Fourth, in the near-term, skilled “image prompters” are like skilled photographers, web graphic designers, or painters. Today, there is a noticeable difference between those who know how to get the most of these new tools from those who do not. For the short term, this is likely to “gatekeep” this technology and validate the expertise of designers. I do not expect to this to be extremely durable, however; the quality of output from very unskilled prompters (e.g., yours truly) now meets or exceeds a lot of royalty-free art that’s out there from the likes of Envato or Shutterstock.
Conclusion
Machines now seem capable of visual creativity. While their output is often stunning, under the covers, they’re just learning patterns from data and semi-randomly assembling results. The shocking advancements since just 2015 suggest much more change is on the way: human realism, more styles, video, music, dialogue… we are likely to see these engines pass the artistic “Turing test” across more dimensions and domains.

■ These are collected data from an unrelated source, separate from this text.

Lemma extractPartition_outcome_witness :
  (exists p,
     extractPartition (lit "7zzzzzzzzzzzzzzzzzzzzzzzzzzzzzzz") = Ok p
     /\ extractPartitionOrThrow (lit "7zzzzzzzzzzzzzzzzzzzzzzzzzzzzzzz") = inr p
     /\ 0 <= p <= 2 ^ 30 - 1)
  /\ (extractPartition (lit "invalid") = Failure invalid_pfid
      /\ extractPartitionOrThrow (lit "invalid") = inl invalid_pfid).
Proof.
  split.
  - apply (proj1 (extractPartition_outcome (lit "7zzzzzzzzzzzzzzzzzzzzzzzzzzzzzzz"))).
    vm_compute. reflexivity.
  - apply (proj2 (extractPartition_outcome (lit "invalid"))).
    vm_compute. reflexivity.
Defined.

(** X8.  [generateRelated]: on a string that is not a valid identifier it throws
    the [PfidError] [invalid_pfid] whatever the clock and the random bytes;
    on a valid one, with the clock in the timestamp domain, it returns a
    valid identifier with the same partition; with the clock outside the
    domain it throws the invalid-timestamp error. *)
Theorem generateRelated_outcome (existing : jsstring) (now : Z) (r : Buffer) :
  (isPfid existing = false ->
   generateRelated existing now r = inl (ThrownPfidError invalid_pfid))
  /\ (isPfid existing = true -> 0 <= now <= 2 ^ 48 - 1 ->
      length r = 10%nat -> bytes r ->
      exists text,
        generateRelated existing now r = inr text
        /\ isPfid text = true
        /\ extractPartition text = extractPartition existing)
  /\ (isPfid existing = true -> ~ 0 <= now <= 2 ^ 48 - 1 ->
      generateRelated existing now r = inl (ThrownError InvalidTimestamp)).
Proof.
  unfold generateRelated, extractPartitionOrThrow. split; [|split].
  - intros H. rewrite (extractPartition_invalid _ H). reflexivity.
  - intros H Hnow Hlen Hr.
    destruct (extractPartition_valid _ H) as (p & E & R). rewrite E.
    destruct (generate_eq p now r R Hnow Hlen Hr) as (_ & G). rewrite G.
    destruct (packed_text p now r R Hlen Hr) as (V & _ & X).
    eexists. split; [reflexivity|]. split; [exact V|exact X].
  - intros H Hnow.
    destruct (extractPartition_valid _ H) as (p & E & R). rewrite E.
    unfold generate, generateBinary, generateBinaryWithTimestamp.
    rewrite (proj2 (valid_partition p)) by lia. cbn [negb].
    assert (Et : isValidTimestamp (Integral now) = false).
    { destruct (isValidTimestamp (Integral now)) eqn:Et; [|reflexivity].
      apply valid_timestamp in Et. lia. }
    rewrite Et. reflexivity.
Qed.

Lemma generateRelated_outcome_witness :
  generateRelated (lit "not an id") 0 [] = inl (ThrownPfidError invalid_pfid)
  /\ (exists text,
        generateRelated (lit "013xrzp12g3nqk8n0000000000000000")
          1700000000000 (repeat 9 10) = inr text
        /\ isPfid text = true
        /\ extractPartition text
           = extractPartition (lit "013xrzp12g3nqk8n0000000000000000"))
  /\ generateRelated (lit "013xrzp12g3nqk8n0000000000000000") (-1) []
     = inl (ThrownError InvalidTimestamp).
Proof.
  split; [|split].
  - apply (proj1 (generateRelated_outcome (lit "not an id") 0 [])).
    vm_compute. reflexivity.
  - apply (proj1 (proj2 (generateRelated_outcome
                           (lit "013xrzp12g3nqk8n0000000000000000")
                           1700000000000 (repeat 9 10)))).
    + vm_compute. reflexivity.
    + lia.
    + reflexivity.
    + apply bytes_repeat. lia.
  - apply (proj2 (proj2 (generateRelated_outcome
                           (lit "013xrzp12g3nqk8n0000000000000000") (-1) []))).
    + vm_compute. reflexivity.
    + lia.
Defined.

(** X9.  [generateRoot] never fails on its partition: whatever four bytes the
    partition is drawn from, with the clock in the timestamp domain it
    returns a valid identifier whose partition is the one drawn. *)
Theorem generateRoot_valid (random4 : Buffer) (now : Z) (r : Buffer) :
  0 <= now <= 2 ^ 48 - 1 -> length r = 10%nat -> bytes r ->
  exists text,
    generateRoot random4 now r = inr text
    /\ isPfid text = true
    /\ extractPartition text = Ok (generatePartition random4).
Proof.
  intros Hnow Hlen Hr. unfold generateRoot.
  assert (R : 0 <= generatePartition random4 <= 2 ^ 30 - 1).
  { unfold generatePartition. cbv zeta.
    pose proof (mask30_range
                  (readUInt32BE (set random4 0 (band (get random4 0) 63)) 0)).
    lia. }
  destruct (generate_eq _ now r R Hnow Hlen Hr) as (_ & G). rewrite G.
  destruct (packed_text _ now r R Hlen Hr) as (V & _ & X).
  eexists. split; [reflexivity|]. split; [exact V|exact X].
Qed.

Lemma generateRoot_valid_witness :
  exists text,
    generateRoot [255; 255; 255; 255] 1700000000000 (repeat 1 10) = inr text
    /\ isPfid text = true
    /\ extractPartition text = Ok (generatePartition [255; 255; 255; 255]).
Proof.
  apply (generateRoot_valid [255; 255; 255; 255] 1700000000000 (repeat 1 10)).
  - lia.
  - reflexivity.
  - apply bytes_repeat. lia.
Defined.

(** ** The layout of the text *)

Section Layout.

Lemma rd_ext (b b' : Buffer) (off : Z) (n : nat) :
  bytes b -> bytes b' -> 0 <= off -> (n <= 31)%nat ->
  (forall k, off <= k < off + Z.of_nat n -> tb b k = tb b' k) ->
  rd b off n = rd b' off n.
Proof.
  intros Hb Hb' Hoff Hn H. apply Z.bits_inj'. intros j Hj.
  rewrite !rd_testbit by (try assumption; lia).
  destruct (Z.ltb_spec j (Z.of_nat n)); [|reflexivity].
  cbn [andb]. apply H. lia.
Qed.

Lemma readFields_ext (b b' : Buffer) (ws : list nat) :
  bytes b -> bytes b' -> Forall (fun n => (n <= 31)%nat) ws ->
  forall off,
    0 <= off ->
    (forall k, off <= k < off + widthSum ws -> tb b k = tb b' k) ->
    readFields b ws off = readFields b' ws off.
Proof.
  intros Hb Hb' Hws. induction Hws as [|n ws Hn _ IH]; intros off Hoff H;
    cbn [readFields widthSum] in *; [reflexivity|].
  pose proof (widthSum_nonneg ws) as Hs.
  rewrite (rd_ext b b' off n) by (try assumption; intros; apply H; lia).
  f_equal. apply IH; [lia|]. intros k Hk. apply H. lia.
Qed.

Lemma get_cons (x : Z) (l : Buffer) (i : Z) :
  0 < i -> get (x :: l) i = get l (i - 1).
Proof.
  intros Hi. unfold get.
  destruct (Z.ltb_spec i 0); [lia|]. destruct (Z.ltb_spec (i - 1) 0); [lia|].
  replace (Z.to_nat i) with (S (Z.to_nat (i - 1))) by lia. reflexivity.
Qed.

For now, you need to be plugged into geeky circles of Reddit and Discord to try them out. And skill in crafting just the right prompts separates talented jockeys from the pack. But it’s likely that the power will fan out to the masses, with engines of wow built directly into several consumer end-user products and apps over the next three to five years.
We’re in a new era, where it costs pennies to envision dozens of new images visualizing anything from text. Expect some landmark lawsuits to arrive soon on what is and is not derivative work, and whether such machine-learning output can even be copyrighted. For now, especially if you’re in a creative field, it’s good advice to get acquainted with these new tools, because they’re here to stay.